Bob and Marion became surrogate parents to Hawley during his Daily Globe career, often feeding him breakfast before the work day began and eventually setting him up with his wife-to-be, Cheryl Mayer, who was a social worker at the school. An avid golfer himself, Bob tried to share his love of the game with his young colleague.

“On one of the fairways, he watched me drive a golf ball into a tree twice, with the ball bouncing straight back each time,” Hawley related. “‘There’s a way to avoid doing this,’ he said. ‘Aim for the tree, and you’ll never hit it.’ A short time later he watched in horror as I drove a golf ball into the parking lot, where it bounced around, ricocheting off a bunch of cars. ‘We’d better leave quietly,’ he said.”

Other former colleagues remember Bob as a guy who had a knack for getting dealing with people and getting them to share information.

“For many years Bob had a popular Daily Globe column which was titled, ‘Business News.’ Very bad name, but Bob filled it with short items he picked up on his tireless rounds of the town and readers knew it as Cashel’s Column,” explained Crippen. “Through many of the years Bob and I worked together at the paper, the editor had a responsibility for editing copy and laying pages, all at the same time.
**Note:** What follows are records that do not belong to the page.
(* ===== verification/TrimBounds.v ===== *)
(** The bounds of the trimmer component, [src/src/plugins/utils/trimmer/trimmer.c]:
    their parsing from parameters, their completion with a date and their
    validation.

    GLib's regular expressions and the C library's local time are parameters
    (classes [BoundRegex] and [CTime]); [bt_timegm] is [Utc]'s.  Strings are lists
    of characters without their null character.  [None] is a failed assertion or a
    signed overflow. *)

From S2P Require Import Prelude Clock Text Utc.

Record trimmer_time := TrimmerTime { hour : Z; minute : Z; second : Z; ns : Z }.

Record trimmer_bound := TrimmerBound {
  b_ns_from_origin : Z;
  b_is_set : bool;
  b_is_infinite : bool;
  b_time : trimmer_time
}.

(** The members that do not identify the component. *)
Record trimmer_comp := TrimmerComp {
  tc_begin : trimmer_bound;
  tc_end : trimmer_bound;
  is_gmt : bool
}.

Definition zero_bound : trimmer_bound := TrimmerBound 0 false false (TrimmerTime 0 0 0 0).

(** [time_t] is a 64-bit integer. *)
Class CTime := {
  mktime : tm -> Z;
  gmtime_r : Z -> option tm;
  localtime_r : Z -> option tm
}.

(** The regular expressions of [set_bound_from_str], and the texts that a match
    captures, the whole match first. *)
Inductive bound_re := DATE_TIME_RE | DATE_RE | TIME_RE | S_NS_RE.
Class BoundRegex := { compile_and_match : bound_re -> list Z -> option (list (list Z)) }.

Section bounds.
Context `{CTime} `{BoundRegex}.

(** On a text of digits. *)
Definition match_to_uint (match_info : list (list Z)) (match_num : nat) : option Z :=
  do text <- match_info !! match_num;
  guard_ub (0 <? length text)%nat;
  let result := scan_digits text 0 in
  guard_ub (result <=? UINT64_MAX);
  Some result.

Definition match_to_uint_ns (match_info : list (list Z)) (match_num : nat) : option Z :=
  do nanoseconds <- match_to_uint match_info match_num;
  do text <- match_info !! match_num;
  let power := 9 - Z.of_nat (length text) in
  guard_ub (0 <=? power) && (power <=? 8);
  Some (wrapu 64 (nanoseconds * 10 ^ power)).

(** The returned value and the bound; the arguments are unsigned [int]s. *)
Definition set_bound_ns_from_origin (bound : trimmer_bound)
    (year month day hour minute second ns : Z) (is_gmt : bool) : option (Z * trimmer_bound) :=
  let tm := Tm (wraps 32 second) (wraps 32 minute) (wraps 32 hour) (wraps 32 day)
              (wraps 32 (month - 1)) (wraps 32 (year - 1900)) in
  do result <- (if is_gmt then bt_timegm tm else Some (mktime tm));
  if result <? 0 then Some (-1, bound)
  else
    do ns_from_origin <- sint64 (result * NS_PER_S);
    do ns_from_origin <- sint64 (ns_from_origin + ns);
    Some (0, TrimmerBound ns_from_origin true (b_is_infinite bound) (b_time bound)).

(** An optional group of a match, for [match_count] groups. *)
Definition match_or_0 (to_uint : list (list Z) -> nat -> option Z) (g : list (list Z)) (match_num : nat)
    : option Z :=
  if (S match_num <=? length g)%nat then to_uint g match_num else Some 0.

Definition uint32 (z : option Z) : option Z := do z <- z; Some (wrapu 32 z).

(** The returned value and the bound.  The value that
    [set_bound_ns_from_origin] returns is not used. *)
Definition set_bound_from_str (str : list Z) (bound : trimmer_bound) (is_gmt : bool)
    : option (Z * trimmer_bound) :=
  match compile_and_match DATE_TIME_RE str with
  | Some g =>
    guard_ub (6 <=? length g)%nat && (length g <=? 8)%nat;
    do year <- uint32 (match_to_uint g 1);
    do month <- uint32 (match_to_uint g 2);
    do day <- uint32 (match_to_uint g 3);
    do hours <- uint32 (match_to_uint g 4);
    do minutes <- uint32 (match_to_uint g 5);
    do seconds <- uint32 (match_or_0 match_to_uint g 6);
    do nanoseconds <- uint32 (match_or_0 match_to_uint_ns g 7);
    do r <- set_bound_ns_from_origin bound year month day hours minutes seconds nanoseconds is_gmt;
    Some (0, snd r)
  | None =>
  match compile_and_match DATE_RE str with
  | Some g =>
    guard_ub (length g =? 4)%nat;
    do year <- uint32 (match_to_uint g 1);
    do month <- uint32 (match_to_uint g 2);
    do day <- uint32 (match_to_uint g 3);
    do r <- set_bound_ns_from_origin bound year month day 0 0 0 0 is_gmt;
    Some (0, snd r)
  | None =>
  match compile_and_match TIME_RE str with
  | Some g =>
    guard_ub (3 <=? length g)%nat && (length g <=? 5)%nat;
    do h <- uint32 (match_to_uint g 1);
    do m <- uint32 (match_to_uint g 2);
    do s <- (if (4 <=? length g)%nat then uint32 (match_to_uint g 3) else Some (second (b_time bound)));
    do n <- (if (5 <=? length g)%nat then uint32 (match_to_uint_ns g 4) else Some (ns (b_time bound)));
    Some (0, TrimmerBound (b_ns_from_origin bound) (b_is_set bound) (b_is_infinite bound)
               (TrimmerTime h m s n))
  | None =>
  match compile_and_match S_NS_RE str with
  | Some g =>
    guard_ub (3 <=? length g)%nat && (length g <=? 4)%nat;
    do sign <- g !! 1%nat;
    let is_neg := (0 <? length sign)%nat in
    do seconds <- match_to_uint g 2;
    do nanoseconds <- match_or_0 match_to_uint_ns g 3;
    let ns_from_origin := wraps 64 (wrapu 64 (seconds * NS_PER_S + nanoseconds)) in
    do ns_from_origin <- (if is_neg then sint64 (- ns_from_origin) else Some ns_from_origin);
    Some (0, TrimmerBound ns_from_origin true (b_is_infinite bound) (b_time bound))
  | None => Some (-1, bound)
  end end end end.

(** A "begin" or "end" parameter: a signed integer or a string value. *)
Inductive bound_param := ParamInteger (v : Z) | ParamString (s : list Z).

(** [snprintf] of a 64-bit integer. *)
Definition int64_text (v : Z) : list Z :=
  if v <? 0 then 45 :: dec_digits 20 (- v) [] else dec_digits 20 v [].

Definition set_bound_from_param (param : bound_param) (bound : trimmer_bound) (is_gmt : bool)
    : option (Z * trimmer_bound) :=
  set_bound_from_str
    match param with ParamInteger v => int64_text v | ParamString s => s end bound is_gmt.

(** Whether the bounds are valid. *)
Definition validate_trimmer_bounds (begin end_ : trimmer_bound) : option bool :=
  guard_ub b_is_set begin;
  guard_ub b_is_set end_;
  Some
    (if negb (b_is_infinite begin) && negb (b_is_infinite end_)
        && (b_ns_from_origin end_ <? b_ns_from_origin begin) then false
     else if negb (b_is_infinite begin) && (b_ns_from_origin begin =? INT64_MIN) then false
     else if negb (b_is_infinite end_) && (b_ns_from_origin end_ =? INT64_MIN) then false
     else true).

(** One bound of the component. *)
Definition init_bound (param : option bound_param) (is_gmt : bool) : option (option trimmer_bound) :=
  match param with
  | Some p =>
    do r <- set_bound_from_param p zero_bound is_gmt;
    Some (if fst r =? 0 then Some (snd r) else None)
  | None => Some (Some (TrimmerBound 0 true true (TrimmerTime 0 0 0 0)))
  end.

(** From parameters of the right types: a component, or [Some None] for the status
    ERROR. *)
Definition init_trimmer_comp_from_params (gmt : option bool) (begin end_ : option bound_param)
    : option (option trimmer_comp) :=
  let is_gmt := from_option id false gmt in
  do b <- init_bound begin is_gmt;
  match b with
  | None => Some None
  | Some b =>
    do e <- init_bound end_ is_gmt;
    match e with
    | None => Some None
    | Some e =>
      do ok <- (if b_is_set b && b_is_set e then validate_trimmer_bounds b e else Some true);
      Some (if (ok : bool) then Some (TrimmerComp b e is_gmt) else None)
    end
  end.

(** Completes a bound that only has a time of the day with the date of a time. *)
Definition set_trimmer_iterator_bound (bound : trimmer_bound) (ns_from_origin : Z) (is_gmt : bool)
    : option (Z * trimmer_bound) :=
  let time_seconds := Z.quot ns_from_origin NS_PER_S in
  guard_ub negb (b_is_set bound);
  match (if is_gmt then gmtime_r time_seconds else localtime_r time_seconds) with
  | None => Some (-1, bound)
  | Some tm =>
    set_bound_ns_from_origin bound (tm_year tm + 1900) (tm_mon tm + 1) (tm_mday tm)
      (hour (b_time bound)) (minute (b_time bound)) (second (b_time bound)) (ns (b_time bound)) is_gmt
  end.
End bounds.

(** * What the bounds are *)

Section claims.
Context `{CTime} `{BoundRegex}.

Lemma uint_of_text (g : list (list Z)) k text v :
  g !! k = Some text -> text <> [] -> scan_digits text 0 = v -> 0 <= v < 2 ^ 32 ->
  uint32 (match_to_uint g k) = Some v.
Proof.
  intros Hg Ht Hv Hb. unfold uint32, match_to_uint. rewrite Hg, Hv.
  destruct text as [|c t]; [done|]. simpl length. cbn [Nat.ltb Nat.leb].
  rewrite (proj2 (Z.leb_le _ _)) by (unfold UINT64_MAX; lia). by rewrite wrapu_small.
Qed.

(** The captured texts are the numbers of a date. *)
Definition date_texts (g : list (list Z)) (y m d : Z) : Prop :=
  exists w ty tm td, g = [w; ty; tm; td] /\ ty <> [] /\ tm <> [] /\ td <> [] /\
    scan_digits ty 0 = y /\ scan_digits tm 0 = m /\ scan_digits td 0 = d /\
    0 <= y <= 9999 /\ 0 <= m <= 99 /\ 0 <= d <= 99.

Lemma date_bound str g y m d bound :
  compile_and_match DATE_TIME_RE str = None -> compile_and_match DATE_RE str = Some g ->
  date_texts g y m d ->
  set_bound_from_str str bound true =
    do r <- set_bound_ns_from_origin bound y m d 0 0 0 0 true; Some (0, snd r).
Proof.
  intros Hn Hm (w & ty & tm & td & -> & Hty & Htm & Htd & Hy & Hmo & Hd & By & Bm & Bd).
  unfold set_bound_from_str. rewrite Hn, Hm. cbn [length Nat.eqb].
  rewrite (uint_of_text _ 1 ty y), (uint_of_text _ 2 tm m), (uint_of_text _ 3 td d) by (done || lia).
  done.
Qed.

Lemma wraps32_small z : INT_MIN <= z <= INT_MAX -> wraps 32 z = z.
Proof. unfold INT_MIN, INT_MAX. intros ?. apply wraps_small; lia. Qed.

(** A date without a time, in UTC.  A date of the calendar up to 2038-01-19 sets
    the bound to the nanoseconds from 1970-01-01 to its midnight; with a month
    above 12 or a day above 31, parsing succeeds too, but does not set the bound,
    which then counts as a time of the day without a date. *)
Theorem gmt_date_bound str g y m d bound :
  compile_and_match DATE_TIME_RE str = None -> compile_and_match DATE_RE str = Some g ->
  date_texts g y m d ->
  (forall n, date_after n = Date y m d -> Z.of_nat n * 86400 <= INT_MAX ->
     set_bound_from_str str bound true =
       Some (0, TrimmerBound (Z.of_nat n * 86400 * NS_PER_S) true (b_is_infinite bound) (b_time bound))) /\
  (12 < m \/ 31 < d -> set_bound_from_str str bound true = Some (0, bound)).
Proof.
  intros Hn Hm Ht. rewrite (date_bound _ _ _ _ _ _ Hn Hm Ht).
  destruct Ht as (w & ty & tm & td & _ & _ & _ & _ & _ & _ & _ & By & Bm & Bd).
  unfold set_bound_ns_from_origin. rewrite !(wraps32_small _) by (unfold INT_MIN, INT_MAX; lia). split.
  - intros n Hdate Hle. pose proof (timegm_ok n 0 0 0 ltac:(lia) ltac:(lia) ltac:(lia)) as Htg.
    unfold INT_MAX in *. rewrite Hdate in Htg. unfold tm_of in Htg. simpl in Htg. simpl.
    rewrite Htg by lia. rewrite (proj2 (Z.leb_le _ _)) by lia.
    rewrite (proj2 (Z.ltb_ge _ _)) by lia. rewrite !sint64_Some by (unfold NS_PER_S; i64).
    simpl. do 3 f_equal. lia.
  - intros Hbad. unfold bt_timegm. cbn [tm_sec tm_min tm_hour tm_mday tm_mon tm_year].
    replace (_ || _) with true by lia. done.
Qed.
End claims.

(** * Witness *)

(** A regular expression engine that matches two dates, 2000-03-01 and 2000-13-01. *)
Definition ex_date (month : list Z) : list Z := [50; 48; 48; 48; 45] ++ month ++ [45; 48; 49].
Definition ex_groups (month : list Z) : list (list Z) :=
  [ex_date month; [50; 48; 48; 48]; month; [48; 49]].
#[local] Instance ex_regex : BoundRegex := {|
  compile_and_match := fun re str =>
    match re with
    | DATE_RE => if bool_decide (str = ex_date [48; 51]) then Some (ex_groups [48; 51])
                 else if bool_decide (str = ex_date [49; 51]) then Some (ex_groups [49; 51])
                 else None
    | _ => None
    end
|}.
#[local] Instance ex_time : CTime := {|
  mktime := fun _ => -1;
  gmtime_r := fun _ => None;
  localtime_r := fun _ => None
|}.

Lemma gmt_date_bound_witness :
  set_bound_from_str (ex_date [48; 51]) zero_bound true =
    Some (0, TrimmerBound 951868800000000000 true false (b_time zero_bound)) /\
  set_bound_from_str (ex_date [49; 51]) zero_bound true = Some (0, zero_bound).
Proof.
  split.
  - refine (proj1 (gmt_date_bound (ex_date [48; 51]) (ex_groups [48; 51]) 2000 3 1 zero_bound
      eq_refl eq_refl _) (Z.to_nat 11017) eq_refl _); [|done].
    do 4 eexists. do 7 (split; [done|]). done.
  - refine (proj2 (gmt_date_bound (ex_date [49; 51]) (ex_groups [49; 51]) 2000 13 1 zero_bound
      eq_refl eq_refl _) _); [|by left].
    do 4 eexists. do 7 (split; [done|]). done.
Defined.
It was a demanding assignment, and time was always short. Bob took it upon himself — bless him — to ‘run interference.’ When someone stopped at the editor’s desk for more than a few minutes, whether with a compliment, correction or condemnation, Bob would step up and take over the conversation, leaving me free to keep pages flowing. Bob had a gift for walking up to someone, hand extended and smiling broadly, and leading people away with a feeling of goodwill.”

Former Daily Globe photographer Jim Brandenburg felt a special connection with Bob when he started at the Globe as a young college student.

“The first thing I think about Bob is that my mom babysat him at the Dayton House,” Brandenburg noted. “He lived there at one time, and my mother moved to Worthington when she was just 13 years old to work in that house, to iron.”

Brandenburg, who has forged a career as a premier wildlife photographer, working for National Geographic and authoring many books, fondly remembers his time at the Daily Globe as “probably the best time of my life professionally,” and says that Bob had a lot to do with that.

“I worked with a lot of people there during an intense time,” Brandenburg said. “We all have a story — a day that would be awkward, something that didn’t go right, but I have no memories of that with Bob, no days of awkwardness or conflict.

“If there was something that needed to be done, when everybody else would look at the floor or roll their eyes, Bob would go and do it. He was the go-to guy. He’d pick up his notepad and go and do it. Sometimes he’d have it done before it needed to be done. He did that important stuff that needed to be in the paper, the main street stuff, the nuts and bolts that is crucial to a newspaper’s existence, crucial to the readers to know.”

When he thinks back about working with Bob, Brandenburg has an image of “nothing but smiles and warmth,” and that’s an image that will be familiar to anybody who knew him. In his later years, Bob suffered some health problems and lost his voice due to a stroke, but he always had a big smile on his face.

“I don’t know of many people who didn’t feel great affection for Bob,” reflected Hawley. “He knew the community and its people, where they were going and what they were doing and where they had been in the process of life. He was a font of information, modest and funny and usually one step ahead of the rest of us. He would deny this, of course, but that’s Bob.”

The funeral service for Bob Cashel will be 10:30 a.m. Thursday at St. Mary’s Catholic Church in Worthington. Full service information is printed on Page A2.